She laughed. "Yes, he's a wonder, isn't he?"

 

30

IT TOOK FORTY minutes on the 10 East and surface streets to get to the shabby section of East Hollywood where Beverly meets Temple.

 

Second hospital of the day.

 

Hollywood Mercy was five stories of earthquake-stressed, putty-colored stucco teetering atop a scrubby knoll that overlooked downtown. The building had an inadequate parking lot, a cracked tile roof, some nice ornate moldings from the days when labor was cheap, most with chunks missing. City ambulances ringed the entry. The front vestibule was crowded with long lines of sad-looking people waiting for approval from clerks in glass cages. CAT scans, PET scans, MRIs; the same high-tech alphabet I'd seen at St. Michael's, but this place looked like something out of a black-and-white movie and it smelled like an old man's bedroom.

 

Mate's bedroom.

 

His son was recuperating on the fourth floor, in something called the Special Care Unit. An unarmed security guard was posted at the swinging doors that led to the ward, and my I.D. badge got me waved through. On the other side was a chunky corridor five doors long with a nurses' station at the end. A black man with a shaved head sat near a stack of charts, writing, and a lantern-jawed, straw-haired woman in her sixties tapped her finger to soft reggae thumping from an unseen radio. I announced myself.

 

"In there," said the female nurse.

 

"How's he doing?"

 

"He'll survive." She pulled out a chart. A lot thinner than Joanne Doss's encyclopedia of confusion. A Hollywood Division police report was stapled to the inside front cover.

 

Eldon Salcido had been found beaten and semiconscious at 6:12 A.M. in the gutter of a residential block of Poinsettia Place, north of Sunset.

 

Three blocks from his father's apartment on Vista.

 

Paramedics had transported him, and an E.R. resident had admitted him for repair and observation. Contusions, abrasions, possible concussion later ruled absent. No broken bones. Extreme mental agitation and confusion, possibly related to preexisting alcoholism, drug abuse, mental illness or some combination of all three. The patient had refused to identify himself, but police at the scene had supplied the vitals. The fact that Salcido was an ex-con with a felony record was duly noted.

 

Restraints ordered after the patient assaulted staff.

 

"Who'd he hit?" I said.

 

"One of our predecessors, last shift," said the male nurse. "Her big crime was offering him orange juice. He knocked it out of her hand, tried to punch her. She managed to lock him in and called security."

 

"Another day in paradise," said the woman. "Probably a candidate for detox, but our detox unit shut down last month. You here to evaluate him for transfer?"

 

"Just to see him," I said. "Basic consult."

 

"Well, you might end up doing it for free. We can't find a Medi-Cal card on him and he isn't talking."

 

"That's okay."

 

"Hey, if you don't care, I sure don't. Room 405."

 

She came out from behind the counter and unlocked the door.

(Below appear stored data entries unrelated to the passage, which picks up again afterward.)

Lemma example_parented : parented example_heap example_tree.
Proof.
  unfold parented. cbn [example_tree edges map flat_map app root fst snd].
  repeat constructor; eexists; (split; [vm_compute; reflexivity|reflexivity]).
Qed.

Lemma appendChild_attaches_witness :
  example_heap !! bold_ref
  = Some (mkNode (Element bold [world_ref]) 0 0 (Some red_ref))
  /\ example_heap !! hello_ref
     = Some (mkNode (Text "Hello ") 0 6 (Some red_ref))
  /\ bold_ref <> hello_ref
  /\ exists h',
       appendChild bold_ref hello_ref example_heap = Ok tt h'
       /\ h' !! hello_ref = Some (mkNode (Text "Hello ") 0 6 (Some bold_ref))
       /\ h' !! bold_ref
          = Some (mkNode (Element bold [world_ref; hello_ref]) 0 0
                    (Some red_ref)).
Proof.
  assert (Hp : example_heap !! bold_ref
               = Some (mkNode (Element bold [world_ref]) 0 0 (Some red_ref)))
    by (vm_compute; reflexivity).
  assert (Hc : example_heap !! hello_ref
               = Some (mkNode (Text "Hello ") 0 6 (Some red_ref)))
    by (vm_compute; reflexivity).
  assert (Hne : bold_ref <> hello_ref) by discriminate.
  split; [exact Hp|]. split; [exact Hc|]. split; [exact Hne|].
  destruct (appendChild_attaches example_heap bold_ref hello_ref _ _
              [world_ref] Hp eq_refl Hc Hne)
    as (h' & Hrun & Hp' & Hc' & _).
  exists h'. split; [exact Hrun|]. split; [exact Hc'|exact Hp'].
Defined.

Lemma appendChild_removeChild_witness :
  (hello_ref ∉ [world_ref])
  /\ (appendChild bold_ref hello_ref ;;; removeChild hello_ref) example_heap
     = Ok tt (<[hello_ref := mkNode (Text "Hello ") 0 6 None]> example_heap).
Proof.
  assert (Hp : example_heap !! bold_ref
               = Some (mkNode (Element bold [world_ref]) 0 0 (Some red_ref)))
    by (vm_compute; reflexivity).
  assert (Hc : example_heap !! hello_ref
               = Some (mkNode (Text "Hello ") 0 6 (Some red_ref)))
    by (vm_compute; reflexivity).
  assert (Hne : bold_ref <> hello_ref) by discriminate.
  assert (Hnin : hello_ref ∉ [world_ref]).
  { intros Hin%list_elem_of_In. destruct Hin as [Heq|[]]. discriminate. }
  split; [exact Hnin|].
  exact (proj1 (appendChild_removeChild example_heap bold_ref hello_ref _ _
                  [world_ref] Hp eq_refl Hc Hne Hnin)).
Defined.

Lemma removeChild_twice_witness :
  exists h',
    removeChild world_ref example_heap = Ok tt h'
    /\ removeChild world_ref h' = Ok tt h'.
Proof.
  destruct (removeChild world_ref example_heap) as [[] h'|e h'| |] eqn:Hrun;
    try (vm_compute in Hrun; discriminate).
  exists h'. split; [reflexivity|].
  exact (removeChild_twice example_heap h' world_ref Hrun).
Defined.

Lemma replaceChild_in_place_witness :
  example_heap !! red_ref
  = Some (mkNode (Element red [hello_ref; bold_ref; exclamation_ref]) 0 0
            (Some doc_ref))
  /\ exists h',
       replaceChild red_ref bold_ref world_ref example_heap = Ok tt h'
       /\ h' !! red_ref
          = Some (mkNode (Element red [hello_ref; world_ref; exclamation_ref])
                    0 0 (Some doc_ref))
       /\ h' !! world_ref = Some (mkNode (Text "World") 0 5 (Some red_ref)).
Proof.
  assert (Hp : example_heap !! red_ref
               = Some (mkNode (Element red
                                 [hello_ref; bold_ref; exclamation_ref]) 0 0
                         (Some doc_ref)))
    by (vm_compute; reflexivity).
  split; [exact Hp|].
  destruct (replaceChild_in_place example_heap red_ref bold_ref world_ref _
              [hello_ref; bold_ref; exclamation_ref] Hp eq_refl)
    as [_ Hfound].
  destruct (Hfound [hello_ref] [exclamation_ref]
              (mkNode (Element bold [world_ref]) 0 0 (Some red_ref))
              (mkNode (Text "World") 0 5 (Some bold_ref)) eq_refl)
    as (h' & Hrun & Hp' & _ & Hnew & _).
  - intros Hin%list_elem_of_In. destruct Hin as [Heq|[]]. discriminate.
  - vm_compute. reflexivity.
  - vm_compute. reflexivity.
  - discriminate.
  - discriminate.
  - exists h'. split; [exact Hrun|]. split; [exact Hp'|exact Hnew].
Defined.

Lemma getDepth_counts_ancestors_witness :
  chain (heap_of example_heap) world_ref
    [world_ref; bold_ref; red_ref; doc_ref]
  /\ getAncestors 10 world_ref example_heap
     = Ok [bold_ref; red_ref; doc_ref] example_heap
  /\ getDepth 10 world_ref example_heap = Ok 3 example_heap.
Proof.
  split; [exact example_chain_world|].
  destruct (getDepth_counts_ancestors example_heap world_ref
              [world_ref; bold_ref; red_ref; doc_ref] 10 example_chain_world
              ltac:(simpl; lia))
    as (Hanc & Hdepth & _).
  split; [exact Hanc|exact Hdepth].
Defined.

Lemma factories_adopt_witness :
  Forall (fun c => is_Some (example_heap !! c)) [hello_ref]
  /\ exists h',
       createElement bold (Some [hello_ref]) None None example_heap
       = Ok (fresh (dom example_heap)) h'
       /\ h' !! hello_ref
          = Some (mkNode (Text "Hello ") 0 6
                    (Some (fresh (dom example_heap)))).
Proof.
  assert (Hcs : Forall (fun c => is_Some (example_heap !! c)) [hello_ref]).
  { repeat constructor. vm_compute. eauto. }
  split; [exact Hcs|].
  pose proof (factories_adopt example_heap bold [hello_ref] None None Hcs)
    as Hf. cbv zeta in Hf.
  destruct Hf as (_ & (h' & Hrun & _ & Hkids & _) & _).
  exists h'. split; [exact Hrun|].
  rewrite (Hkids hello_ref) by (apply elem_of_cons; by left).
  assert (Hc : example_heap !! hello_ref
               = Some (mkNode (Text "Hello ") 0 6 (Some red_ref)))
    by (vm_compute; reflexivity).
  rewrite Hc. reflexivity.
Defined.

Lemma getRoot_shared_witness :
  chain example_heap world_ref [world_ref; bold_ref; red_ref; doc_ref]
  /\ getRoot 10 red_ref example_heap = getRoot 10 world_ref example_heap.
Proof.
  split; [exact example_chain_world|].
  destruct (getRoot_shared example_heap world_ref
              [world_ref; bold_ref; red_ref; doc_ref] 10 example_chain_world
              ltac:(simpl; lia)) as [Hsame _].
  apply Hsame.
  apply (chain_ancestors _ _ _ red_ref example_chain_world).
  apply elem_of_cons. right. apply elem_of_cons. right.
  apply elem_of_cons. by left.
Defined.

Lemma flatten_preorder_witness :
  repr (heap_of example_heap) example_tree
  /\ flatten 40 doc_ref example_heap
     = Ok [doc_ref; red_ref; hello_ref; bold_ref; world_ref; exclamation_ref]
          example_heap.
Proof.
  split; [exact example_repr|].
  exact (proj1 (flatten_preorder example_heap example_tree 40 example_repr
                  example_weight)).
Defined.

Lemma countNodes_consistent_witness :
  exists c texts elements,
    countNodes 40 doc_ref example_heap = Ok c example_heap
    /\ getTextNodes 40 doc_ref example_heap = Ok texts example_heap
    /\ getElementNodes 40 doc_ref example_heap = Ok elements example_heap
    /\ text_count c = length texts
    /\ element_count c = length elements.
Proof.
  destruct (countNodes_consistent example_heap example_tree 40 example_repr
              example_weight)
    as (c & texts & elements & all & Hc & Ht & He & _ & Htc & Hec & _).
  exists c, texts, elements.
  split; [exact Hc|]. split; [exact Ht|]. split; [exact He|].
  split; [exact Htc|exact Hec].
Defined.

Lemma getAllText_text_witness :
  getAllText 40 doc_ref example_heap = Ok "Hello World!" example_heap.
Proof.
  etrans; [exact (getAllText_text example_heap example_tree 40 example_repr
                    example_weight)|].
  vm_compute. reflexivity.
Defined.

Lemma getMaxDepth_longest_path_witness :
  getMaxDepth 40 doc_ref example_heap = Ok 3 example_heap
  /\ getMaxDepth 40 world_ref example_heap = Ok 0 example_heap.
Proof.
  split.
  - exact (proj1 (getMaxDepth_longest_path example_heap example_tree 40
                    example_repr example_weight)).
  - assert (Hr : repr (heap_of example_heap) (T world_ref [])) by solve_repr.
    destruct (getMaxDepth_longest_path example_heap (T world_ref []) 40 Hr
                ltac:(vm_compute; lia)) as (_ & Hleaf & _).
    exact (Hleaf eq_refl).
Defined.

Lemma createDepthMap_depths_witness :
  NoDup (preorder example_tree)
  /\ exists m,
       createDepthMap 40 doc_ref example_heap = Ok m example_heap
       /\ m !! doc_ref = Some 0
       /\ m !! world_ref = Some 3.
Proof.
  split; [exact example_NoDup|].
  destruct (createDepthMap_depths example_heap example_tree 40 example_repr
              example_weight example_NoDup)
    as (m & Hrun & Hiff & _ & Hroot & _).
  exists m. split; [exact Hrun|]. split; [exact Hroot|].
  apply Hiff. apply (bool_decide_unpack _). by vm_compute.
Defined.

Lemma contains_subtree_witness :
  contains 40 doc_ref world_ref example_heap = Ok true example_heap
  /\ contains 40 bold_ref hello_ref example_heap = Ok false example_heap.
Proof.
  split.
  - exact (proj1 (contains_subtree example_heap example_tree world_ref 40
                    example_repr example_weight)).
  - assert (Hr : repr (heap_of example_heap) (T bold_ref [T world_ref []]))
      by solve_repr.
    exact (proj1 (contains_subtree example_heap (T bold_ref [T world_ref []])
                    hello_ref 40 Hr ltac:(vm_compute; lia))).
Defined.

The room was cell-size and green, with a lone, grilled window that framed an air shaft, a single bed and an I.V. bottle on a stand, not hooked up. The vital-signs monitor above the headboard was switched off and so was the tiny TV bracketed to the far wall. A low industrial buzz seeped through the window.

 

Donny Salcido Mate lay on his back, bare-chested, shackled with leather cuffs, staring at the ceiling. A tight, sweat-stained top sheet bound him from the waist down. His trunk was hairless, undernourished, off-white where it wasn't blue-black.

 

Blue coils squirmed all over him. Skin art, continuing around his back and down both arms. Pictorial arms striped by bandages. Dried blood crusted the edges of the dressings. A swatch of gauze banded his forehead, a smaller square bottomed his chin. Purpling bruises cupped both eyes and his lower lip was a slab of liver. Other dermal images peeked out from within the coils: the leering face of a nightmarishly fanged cobra, a flabby, naked woman with a sad mouth, one wide-open eye emitting a single tear. Gothic lettering spelling out "Donny, Mamacita, Big Boy."

 

Technically well-done tattoos, but the jumble made me want to rearrange his skin.

 

"A walking canvas," opined the straw-haired nurse. "Like that book by the
Martian Chronicles
guy. Visitor, Mr. Salcido. Ain't that grand?"

 

She walked out and the door hissed shut. Donny Salcido Mate didn't budge. His hair was long, stringy, the burnt bronze of old motor oil. An untrimmed beard, two shades darker, blanketed his face from cheekbone to jowl.

 

No resemblance to the mug shot I'd seen. That made me think of the beard Michael Burke had grown when adopting his Huey Mitchell persona in Ann Ar- bor. In fact,
Donny
's hirsute face bore a resemblance to Mitchell's. But not the same man. None of that cold, blank stagnancy in the eyes. These rheumy browns were bouncy, heated, hyperactive. Hundred percent scared prey, not predator.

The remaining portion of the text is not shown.